(* ===== verification/SystemSpec.v ===== *)
(** * The server refines the machines of what it issues

    The abstract machines of [Lifecycle] against everything the server does,
    and the one of [SessionSpec], which knows no forgetting, against everything
    but the sweeps. *)

From S2P Require Import Prelude RStr RateLimit Schema Sys External Users AuditLog Net Settings Token TokenFacts Totp LoginFlow Application Forward Http OidcCodes OidcToken AppPasswords Invitations Accounts Passkeys TotpHandlers ApplicationHandlers SettingsHandlers AuditExport ForwardAuth OAuth ClientAddress LdapSchema LdapFilter LdapHandler LdapServer Startup Cli Frame SessionSpec Writes WriteFacts WellFormed Lifecycle Routes Server System.
Local Open Scope Z_scope.
Local Open Scope string_scope.

(** One statement: it leaves the table alone, moves rows along the machine, or
    issues a token. *)
Ltac moves :=
  first [ by apply refines_same
        | apply refines_update; auto using advances_revoke, advances_retry, advances_clear
        | apply refines_insert; done ].

Section SystemSpec.
Context {E : Env} {HA : Hashing} {ED : Ed25519} {UL : UuidLib} {AE : Aead} {PH : PasswordHashing}
        {MAC : HmacSha1} {JL : JsonLib} {RX : RegexLib} {URL : UrlLib} {UP : UrlParts} {UE : UrlEncoding}
        {B64 : Base64Std} {HL : HttpLib} {AX : AxumParts} {RL : RandLib} {RJ : RecordsJson}
        {UA : UserAgentHeader} {WL : WebauthnLib}.
Context {JC : JwtCodec Claims} {JF : JwtCodec ForwardSession} {JH : JwtCodec Handoff}
        {JI : JwtCodec IdTokenClaims} {JO : JwtCodec OidcAccessClaims} {SJ : SerdeJson TokenPair}
        {JR : JsonText PasskeyRegistration} {JP : JsonText Passkey} {JA : JsonText DiscoverableAuthentication}.
Variable username_regex email_regex : string -> bool.
Variable non_ascii_uppercase : string -> string.
Variable non_ascii_alphanumeric : string -> bool.
Variable pkg_version : string.
Variable st : AppState.

Create HintDb refining.
Hint Resolve refines_verify_user_session refines_verify_access_token refines_revoke_all_user_tokens
  refines_generate_for_session refines_generate_token_pair refines_consume refines_rotate
  refines_browser : refining.
Ltac refining := walk ltac:(solve [auto with quiet refining nocore typeclass_instances]) ltac:(moves).

Lemma refines_insert_codes uid t codes : respects (on_db refines) (insert_codes non_ascii_uppercase uid t codes).
Proof. apply respects_insert_codes; [apply _|]. intros. moves. Qed.
Lemma refines_handle_bind req cfg ip : respects (on_db refines) (handle_bind req cfg ip).
Proof. refining. Qed.
Lemma refines_handle_search req cfg b : respects (on_db refines) (handle_search pkg_version req cfg b).
Proof. refining. Qed.
Hint Resolve refines_insert_codes refines_handle_bind refines_handle_search : refining.
Lemma refines_dispatch ip op c : respects (on_db refines) (dispatch pkg_version ip op c).
Proof. refining. Qed.
Lemma refines_call h ctx c :
  respects (on_db refines)
    (serve_call username_regex email_regex non_ascii_uppercase non_ascii_alphanumeric st h ctx c).
Proof. destruct c; cbn [serve_call]; refining. Qed.
Hint Resolve refines_dispatch refines_call : refining.
Abbreviation perform :=
  (perform username_regex email_regex non_ascii_uppercase non_ascii_alphanumeric pkg_version st).
Lemma refines_activity a : a <> SweepRound -> respects (on_db refines) (perform a).
Proof. destruct a; intros Ha; try done; cbn [System.perform]; refining. Qed.

(** The refresh tokens refine the abstract machine of [SessionSpec], as long as
    no sweep runs: then no token is forgotten. *)
Lemma tokens_refine_machine activities sched w :
  NoDup (token_ids (db w)) -> Forall (fun a => a <> SweepRound) activities ->
  let s := pool_run sched (map perform activities, w) in
  NoDup (token_ids (db s.2)) /\
  forall id, star token_step (token_state id (db w)) (token_state id (db s.2)).
Proof.
  intros Hn Ha s. destruct (pool_respects (on_db refines) (map perform activities, w) s) as [H _].
  - apply pool_run_star.
  - apply Forall_map. eapply Forall_impl; [exact Ha|]. intros a. apply refines_activity.
  - by apply H.
Qed.

(** C6: what the server issues lives as specified.  Whatever requests,
    directory messages, background rounds and commands run, however their
    statements interleave and fail: of the refresh tokens, authorization codes,
    invitations, recovery codes, second factors, handoffs and passkey challenges
    ([lifecycle]), keys stay unique, and every row there is at the end either was
    there at the start and has since only made the moves of its kind, or has been
    issued fresh on randomness drawn during the run.  So no row that was there at
    the start is ever altered otherwise, comes back after it was removed, or is
    replaced by an unused copy; and by its moves a row keeps its key and, once
    used up, never becomes usable again.  A refresh token is only removed once it
    has expired.  While no sweep runs none is removed at all: issued live, it is
    spent at most once, its hash, its user and its deadline never changing. *)
Theorem server_refines_machine activities sched w :
  let d := db w in
  let d' := db (pool_run sched (map perform activities, w)).2 in
  let kind := lifecycle (RN := run_from username_regex email_regex w) in
  (forall g, keys_distinct (kind g) d ->
     keys_distinct (kind g) d' /\
     forall k, lived (kind g) (row_at (kind g) k d) (row_at (kind g) k d')) /\
  (forall g r r', star (lc_moves (kind g)) r r' ->
     lc_key (kind g) r' = lc_key (kind g) r /\
     (lc_spent (kind g) r = true -> lc_spent (kind g) r' = true)) /\
  (Forall (fun a => a <> SweepRound) activities -> NoDup (token_ids d) ->
     forall id, star token_step (token_state id d) (token_state id d')).
Proof.
  intros d d' kind. split; [|split].
  - intros g. apply writes_lifecycle, system_writes.
  - intros g r r' Hs. split; [exact (moves_keep_key _ _ _ Hs)|exact (spent_for_good _ _ _ Hs)].
  - intros Ha Hn. by apply tokens_refine_machine.
Qed.
End SystemSpec.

· · · ·

Write the whole listing out again. Keep every line exactly as it is.

(* ===== verification/SystemSpec.v ===== *)
(** * The server refines the machines of what it issues

    The abstract machines of [Lifecycle] against everything the server does,
    and the one of [SessionSpec], which knows no forgetting, against everything
    but the sweeps. *)

From S2P Require Import Prelude RStr RateLimit Schema Sys External Users AuditLog Net Settings Token TokenFacts Totp LoginFlow Application Forward Http OidcCodes OidcToken AppPasswords Invitations Accounts Passkeys TotpHandlers ApplicationHandlers SettingsHandlers AuditExport ForwardAuth OAuth ClientAddress LdapSchema LdapFilter LdapHandler LdapServer Startup Cli Frame SessionSpec Writes WriteFacts WellFormed Lifecycle Routes Server System.
Local Open Scope Z_scope.
Local Open Scope string_scope.

(** One statement: it leaves the table alone, moves rows along the machine, or
    issues a token. *)
Ltac moves :=
  first [ by apply refines_same
        | apply refines_update; auto using advances_revoke, advances_retry, advances_clear
        | apply refines_insert; done ].

Section SystemSpec.
Context {E : Env} {HA : Hashing} {ED : Ed25519} {UL : UuidLib} {AE : Aead} {PH : PasswordHashing}
        {MAC : HmacSha1} {JL : JsonLib} {RX : RegexLib} {URL : UrlLib} {UP : UrlParts} {UE : UrlEncoding}
        {B64 : Base64Std} {HL : HttpLib} {AX : AxumParts} {RL : RandLib} {RJ : RecordsJson}
        {UA : UserAgentHeader} {WL : WebauthnLib}.
Context {JC : JwtCodec Claims} {JF : JwtCodec ForwardSession} {JH : JwtCodec Handoff}
        {JI : JwtCodec IdTokenClaims} {JO : JwtCodec OidcAccessClaims} {SJ : SerdeJson TokenPair}
        {JR : JsonText PasskeyRegistration} {JP : JsonText Passkey} {JA : JsonText DiscoverableAuthentication}.
Variable username_regex email_regex : string -> bool.
Variable non_ascii_uppercase : string -> string.
Variable non_ascii_alphanumeric : string -> bool.
Variable pkg_version : string.
Variable st : AppState.

Create HintDb refining.
Hint Resolve refines_verify_user_session refines_verify_access_token refines_revoke_all_user_tokens
  refines_generate_for_session refines_generate_token_pair refines_consume refines_rotate
  refines_browser : refining.
Ltac refining := walk ltac:(solve [auto with quiet refining nocore typeclass_instances]) ltac:(moves).

Lemma refines_insert_codes uid t codes : respects (on_db refines) (insert_codes non_ascii_uppercase uid t codes).
Proof. apply respects_insert_codes; [apply _|]. intros. moves. Qed.
Lemma refines_handle_bind req cfg ip : respects (on_db refines) (handle_bind req cfg ip).
Proof. refining. Qed.
Lemma refines_handle_search req cfg b : respects (on_db refines) (handle_search pkg_version req cfg b).
Proof. refining. Qed.
Hint Resolve refines_insert_codes refines_handle_bind refines_handle_search : refining.
Lemma refines_dispatch ip op c : respects (on_db refines) (dispatch pkg_version ip op c).
Proof. refining. Qed.
Lemma refines_call h ctx c :
  respects (on_db refines)
    (serve_call username_regex email_regex non_ascii_uppercase non_ascii_alphanumeric st h ctx c).
Proof. destruct c; cbn [serve_call]; refining. Qed.
Hint Resolve refines_dispatch refines_call : refining.
Abbreviation perform :=
  (perform username_regex email_regex non_ascii_uppercase non_ascii_alphanumeric pkg_version st).
Lemma refines_activity a : a <> SweepRound -> respects (on_db refines) (perform a).
Proof. destruct a; intros Ha; try done; cbn [System.perform]; refining. Qed.

(** The refresh tokens refine the abstract machine of [SessionSpec], as long as
    no sweep runs: then no token is forgotten. *)
Lemma tokens_refine_machine activities sched w :
  NoDup (token_ids (db w)) -> Forall (fun a => a <> SweepRound) activities ->
  let s := pool_run sched (map perform activities, w) in
  NoDup (token_ids (db s.2)) /\
  forall id, star token_step (token_state id (db w)) (token_state id (db s.2)).
Proof.
  intros Hn Ha s. destruct (pool_respects (on_db refines) (map perform activities, w) s) as [H _].
  - apply pool_run_star.
  - apply Forall_map. eapply Forall_impl; [exact Ha|]. intros a. apply refines_activity.
  - by apply H.
Qed.

(** C6: what the server issues lives as specified.  Whatever requests,
    directory messages, background rounds and commands run, however their
    statements interleave and fail: of the refresh tokens, authorization codes,
    invitations, recovery codes, second factors, handoffs and passkey challenges
    ([lifecycle]), keys stay unique, and every row there is at the end either was
    there at the start and has since only made the moves of its kind, or has been
    issued fresh on randomness drawn during the run.  So no row that was there at
    the start is ever altered otherwise, comes back after it was removed, or is
    replaced by an unused copy; and by its moves a row keeps its key and, once
    used up, never becomes usable again.  A refresh token is only removed once it
    has expired.  While no sweep runs none is removed at all: issued live, it is
    spent at most once, its hash, its user and its deadline never changing. *)
Theorem server_refines_machine activities sched w :
  let d := db w in
  let d' := db (pool_run sched (map perform activities, w)).2 in
  let kind := lifecycle (RN := run_from username_regex email_regex w) in
  (forall g, keys_distinct (kind g) d ->
     keys_distinct (kind g) d' /\
     forall k, lived (kind g) (row_at (kind g) k d) (row_at (kind g) k d')) /\
  (forall g r r', star (lc_moves (kind g)) r r' ->
     lc_key (kind g) r' = lc_key (kind g) r /\
     (lc_spent (kind g) r = true -> lc_spent (kind g) r' = true)) /\
  (Forall (fun a => a <> SweepRound) activities -> NoDup (token_ids d) ->
     forall id, star token_step (token_state id d) (token_state id d')).
Proof.
  intros d d' kind. split; [|split].
  - intros g. apply writes_lifecycle, system_writes.
  - intros g r r' Hs. split; [exact (moves_keep_key _ _ _ Hs)|exact (spent_for_good _ _ _ Hs)].
  - intros Ha Hn. by apply tokens_refine_machine.
Qed.
End SystemSpec.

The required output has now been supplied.